A letter to a 3-year-old I met in my parlour, telling her that her that she is beautiful and that the beauty standards of the world do not matter.
I am the didi you met at the beauty parlor today. You were the little 3-year-old girl who peeped in as the hairdresser snipped through my hair. I saw you. You saw me and we broke into a smile. As I waited for a facial, you sat for a haircut.
Your mother sat next to you as the hairdresser came to you. She made a face, because she said, girls are supposed to have long silky hair. You looked confused. But then you wanted a short hair cut, like Bhaiya. I did not know you, but I knew what was happening. I jumped to say, that you are so beautiful, any hair cut will suit you. Your mother supported too. You had a short hair cut.
After your hair cut was done, I screamed with wonder, “How beautiful you looked.” So did your mother. I know, you were looking for approval. At 3, we all do.
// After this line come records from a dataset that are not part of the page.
(* ===== verification/Guards.v ===== *)
(** * Guards: replaced runtime operations (src/runtime_guards.rs,
    src/runtime_guards/require.rs).

    Which of Deno's operations a worker runs under their own implementation and
    which under a guard ([extensions], [replace_op]), what the guards decide, and
    when they call the original.  V8 values and the original operations are the
    libraries' own; an object's getters may run user code, so every read of a
    property is an event with its own answer. *)
From S2P Require Import Prelude Errors Options Entry NodeLoader.

(** [JsErrorBox]: class and message. *)
Record js_error := JsError { je_class : string; je_message : string }.
Definition feature_error (message : string) : js_error := JsError "Error" message.

(** ** The table of operations *)
Record op_decl := OpDecl { op_name : string; op_impl : string }.

(** The name stays, the implementation is the guard's. *)
Definition replace_op (original guard : op_decl) : op_decl := OpDecl (op_name original) (op_impl guard).

Definition require_ops : list op_decl :=
  map (fun n => OpDecl n n)
    ["op_libdeno_install_require_delegates"; "op_require_stat_guard"; "op_require_real_path_guard";
     "op_require_package_imports_guard"; "op_require_package_scope_guard"].

Definition guard_name (op : string) : string :=
  if decide (op = "op_require_stat") then "op_require_stat_guard"
  else if decide (op = "op_require_real_path") then "op_require_real_path_guard"
  else if decide (op = "op_require_package_imports_resolve") then "op_require_package_imports_guard"
  else if decide (op = "op_require_read_package_scope") then "op_require_package_scope_guard"
  else EmptyString.

Definition thread_ops : list op_decl :=
  map (fun n => OpDecl n ("thread_messaging::" +:+ n))
    ["op_node_worker_thread_register"; "op_node_worker_thread_set_listener_count";
     "op_node_worker_thread_post_message"; "op_node_worker_thread_recv_message"].

Definition guarded_require (name : string) : bool :=
  bool_decide (name ∈ ["op_require_stat"; "op_require_real_path";
                       "op_require_package_imports_resolve"; "op_require_read_package_scope"]).

(** The feature an operation is refused without, and the guard that refuses. *)
Definition feature_guards : list (string * (string * string)) :=
  [("op_net_listen_udp", ("net", "op_net_listen_udp_denied"));
   ("op_net_listen_unixpacket", ("net", "op_net_listen_unixpacket_denied"));
   ("op_net_connect_vsock", ("vsock", "op_net_connect_vsock_denied"));
   ("op_net_listen_vsock", ("vsock", "op_net_listen_vsock_denied"));
   ("op_kv_database_open", ("kv", "op_kv_database_open_denied"));
   ("op_cron_create", ("cron", "op_cron_create_denied"))].
Definition always_guarded : list (string * string) :=
  [("op_net_listen_tcp", "op_net_listen_tcp_guard"); ("op_net_listen_tls", "op_net_listen_tls_guard");
   ("op_fs_chdir", "op_fs_chdir_denied")].

Definition assoc {A} (name : string) (l : list (string * A)) : option A :=
  option_map (fun p => p.2.2) (list_find (fun d => d.1 = name) l).

Section Guards.
(** [FeatureChecker::check] *)
Context (check : string -> bool).

(** [extension.middleware_fn] *)
Definition middleware (op : op_decl) : op_decl :=
  match list_find (fun d => op_name d = op_name op) thread_ops with
  | Some (_, replacement) => replace_op op replacement
  | None =>
      match list_find (fun d => guarded_require (op_name op) = true /\ op_name d = guard_name (op_name op)) require_ops with
      | Some (_, guard) => replace_op op guard
      | None =>
          match assoc (op_name op) always_guarded with
          | Some guard => replace_op op (OpDecl guard guard)
          | None =>
              match assoc (op_name op) feature_guards with
              | Some (feature, guard) => if check feature then op else replace_op op (OpDecl guard guard)
              | None => op
              end
          end
      end
  end.

(** [denied_feature]: [checker] is absent when the state was never installed. *)
Definition denied_feature (checker : option (string -> bool)) (feature message : string) : js_error :=
  match checker with
  | Some check => if check feature then feature_error "runtime feature guard mismatch" else feature_error message
  | None => feature_error "runtime feature state is unavailable"
  end.

(** The bodies of the refusing guards, by the name of the guard. *)
Definition denied_messages : list (string * (string * string)) :=
  [("op_net_listen_udp_denied", ("net", "Deno.listenDatagram requires the net feature"));
   ("op_net_listen_unixpacket_denied", ("net", "Deno.listenDatagram requires the net feature"));
   ("op_net_listen_vsock_denied", ("vsock", "Deno.listen requires the vsock feature"));
   ("op_net_connect_vsock_denied", ("vsock", "Deno.connect requires the vsock feature"));
   ("op_kv_database_open_denied", ("kv", "Deno.openKv requires the kv feature"));
   ("op_cron_create_denied", ("cron", "Deno.cron requires the cron feature"))].

Definition op_fs_chdir_denied : js_error := JsError "NotSupported"
  "Deno.chdir() is not available: an in-process run shares the host process, and changing its working directory would redirect the host's relative paths and corrupt concurrent runs. Use run_in_subprocess when the script needs a different cwd.".

(** What a refusing guard returns; [None] when the implementation is not one. *)
Definition refusal (checker : option (string -> bool)) (impl : string) : option js_error :=
  if decide (impl = "op_fs_chdir_denied") then Some op_fs_chdir_denied
  else
    match list_find (fun d => d.1 = impl) denied_messages with
    | Some (_, (_, (feature, message))) => Some (denied_feature checker feature message)
    | None => None
    end.

(** ** The guards of the listening operations *)
Context (value exception : Type) (to_boolean : value -> bool).

(** A JavaScript object whose [n]th read of a property answers like this. *)
Definition js_object := string -> nat -> result value exception.

Record net_delegates := NetDelegates {
  nd_tcp : bool -> result value exception;         (** [reusePort], the rest fixed *)
  nd_tls : list (string * value) -> result value exception
}.

Definition delegate (checker : option (string -> bool)) (delegates : option net_delegates) (feature : string)
  : result (bool * net_delegates) js_error :=
  match checker, delegates with
  | None, _ => Err (feature_error "runtime feature state is unavailable")
  | Some _, None => Err (feature_error "runtime guard delegate state is unavailable")
  | Some check, Some d => Ok (check feature, d)
  end.

(** A guard's outcome: an error of its own, or what the original answered. *)
Definition outcome : Type := result (result value exception) js_error.

Definition reuse_port_denied : js_error := JsError "Error" "reusePort requires the net feature".

Definition op_net_listen_tcp_guard (checker : option (string -> bool)) (delegates : option net_delegates)
    (reuse_port : bool) : outcome :=
  let? d := delegate checker delegates "net" in
  let '(net_enabled, d) := d in
  if reuse_port && negb net_enabled then Err reuse_port_denied else Ok (nd_tcp d reuse_port).

Definition tls_names : list string := ["alpnProtocols"; "reusePort"; "loadBalanced"; "tcpBacklog"].

(** Every property is read once; [reads] counts the reads made before, by the
    guard or by anything else that holds the object. *)
Fixpoint read_properties (object : js_object) (reads : string -> nat) (names : list string)
  : result (list (string * value)) exception :=
  match names with
  | [] => Ok []
  | name :: names =>
      let? v := object name (reads name) in
      let? rest := read_properties object reads names in
      Ok ((name, v) :: rest)
  end.

Definition normalize_tls_args (object : js_object) (reads : string -> nat)
  : result (bool * list (string * value)) exception :=
  let? values := read_properties object reads tls_names in
  Ok (match assoc "reusePort" values with Some v => to_boolean v | None => false end, values).

Definition op_net_listen_tls_guard (checker : option (string -> bool)) (delegates : option net_delegates)
    (object : js_object) (reads : string -> nat) : outcome :=
  let? d := delegate checker delegates "net" in
  let '(net_enabled, d) := d in
  match normalize_tls_args object reads with
  | Err thrown => Ok (Err thrown)
  | Ok (reuse_port, args) =>
      if reuse_port && negb net_enabled then Err reuse_port_denied else Ok (nd_tls d args)
  end.

(** ** The guards of [require] *)
Context (h : host) (broker : bool).
Context (file_name : path -> option string) (utf8 : path -> bool).
Context (load_package_json : path -> option value) (null : value).

(** The originals, given the path they are called with. *)
Record delegates := Delegates {
  dg_stat : path -> result value exception;
  dg_real_path : path -> result value exception;
  dg_package_imports : path -> string -> result value exception
}.

Definition unavailable (m : string) : js_error := JsError "Error" m.

(** [JsErrorBox::from_err] of a refused check. *)
Context (from_err : string -> js_error).

Definition checked_path (permissions : option container) (p : path) : result path js_error :=
  match permissions with
  | None => Err (unavailable "permissions are unavailable")
  | Some permissions => map_err from_err (pm_check_open permissions (canonical h p))
  end.

Definition path_string (p : path) : result path js_error :=
  if utf8 p then Ok p else Err (unavailable "require path is not valid UTF-8").

(** [op_require_stat_guard], [op_require_real_path_guard] and
    [op_require_package_imports_guard] differ in the original they call. *)
Definition path_guard (select : delegates -> path -> result value exception)
    (state : option delegates) (permissions : option container) (p : path) : outcome :=
  match state with
  | None => Err (unavailable "require op delegates are unavailable")
  | Some d =>
      if negb broker then Ok (select d p)
      else
        let? checked := checked_path permissions p in
        let? p := path_string checked in
        Ok (select d p)
  end.

Definition op_require_stat_guard := path_guard dg_stat.
Definition op_require_real_path_guard := path_guard dg_real_path.
Definition op_require_package_imports_guard (state : option delegates) (permissions : option container)
    (referrer : path) (request : string) : outcome :=
  path_guard (fun d p => dg_package_imports d p request) state permissions referrer.
Definition op_node_worker_thread_set_listener_count (thread count : nat) (d : domain) : domain :=
  match dm_registry d !! thread with
  | Some id =>
      match dm_entries d !! id with
      | Some e => with_entries d (<[id := Entry (en_thread e) count (en_queue e) (en_alive e)]> (dm_entries d))
                    (dm_registry d)
      | None => d
      end
  | None => d
  end.

(** The first half of [op_node_worker_thread_post_message]: an answer, or a send
    under way.  [transfer] is whether the transferred objects could be taken. *)
Definition post_lookup (target : nat) (m : message) (force transfer : bool) (d : domain)
  : option (result Z unit) * domain :=
  match dm_registry d !! target with
  | None => (Some (Ok 0%Z), d)
  | Some id =>
      match dm_entries d !! id with
      | None => (Some (Ok 0%Z), d)
      | Some e =>
          if negb force && (en_listener_count e =? 0)%nat then (Some (Ok 1%Z), d)
          else if negb transfer then (Some (Err tt), d)
          else (None, Domain (dm_entries d) (dm_registry d) (dm_pending d ++ [Pending id m])
                        (dm_received d) (dm_accepted d))
      end
  end.
Record call_env := CallEnv {
  ce_host : host;
  ce_in_tokio : bool;                                  (** [Handle::try_current] *)
  ce_guard_taken : bool;                               (** [RUN_ASYNC_IN_PROGRESS] *)
  ce_lease : bool -> result unit libdeno_error;        (** [RunLease::acquire] *)
  ce_spawn : result unit io_error;                     (** a thread for the run *)
  ce_panicked : bool;                                  (** and how it ended *)
  ce_capture : result unit io_error;                   (** [OutputCapture::new] *)
  ce_build : result unit dyn_error;                    (** the thread's tokio runtime *)
  ce_services : path -> list path -> result unit dyn_error;  (** [SharedServices::new], by base and start paths *)
  ce_shared : result unit libdeno_error;               (** [shared_for_run] *)
  ce_run : entry_source -> path -> result Z libdeno_error;  (** the run, by entry and base *)
  ce_collect : result (list Z * list Z * bool) io_error;
  ce_collect_task : result unit string;                (** [spawn_blocking] *)
  ce_drop : drop_point
}.

Section Calls.
Context (env : call_env).
(** As in Entry. *)
Context (json_main : string -> result (option string) string).
Context (url : Type) (from_file_path : path -> option url) (to_file_path : url -> option path).

Definition captured (options : libdeno_options) : bool := o_capture_stdout options || o_capture_stderr options.

Definition new_error (e : libdeno_error) : captured_run_error := CapturedRunError e None.
Definition into_error (e : captured_run_error) : libdeno_error := cre_error e.

Definition check_async_context : result unit libdeno_error :=
  if ce_in_tokio env then Ok ()
  else Err (Configuration "run_async must be called from inside a tokio runtime context; outside one, use run()").

Definition guard_error : libdeno_error := Configuration
  "a run_async is already in progress on this thread; run_async futures must not be interleaved — await them one at a time, or use run() for parallel runs".

(** [join_worker]: the body's events happen unless the thread never starts; a
    panic unwinds through the body's guards. *)
Definition join_worker {A} (body : result A libdeno_error * list run_step)
  : result A libdeno_error * list run_step :=
  match ce_spawn env with
  | Err e => (Err (Io e), [])
  | Ok _ => if ce_panicked env then (Err (Runtime (anyhow "libdeno worker thread panicked")), body.2) else body
  end.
I do even at 30. You were a happy girl, as you hopped your way out with your mother.
Darling, you are beautiful. Don’t listen to the beautician, when she frowns that girls have to have long silky hair. No, darling, a girl is beautiful, with or without hair. And, you rocked in that military cut.
When a little girl sees an adult woman approving herself in the mirror, without a frown or a chuckle, she learns that approving oneself is okay.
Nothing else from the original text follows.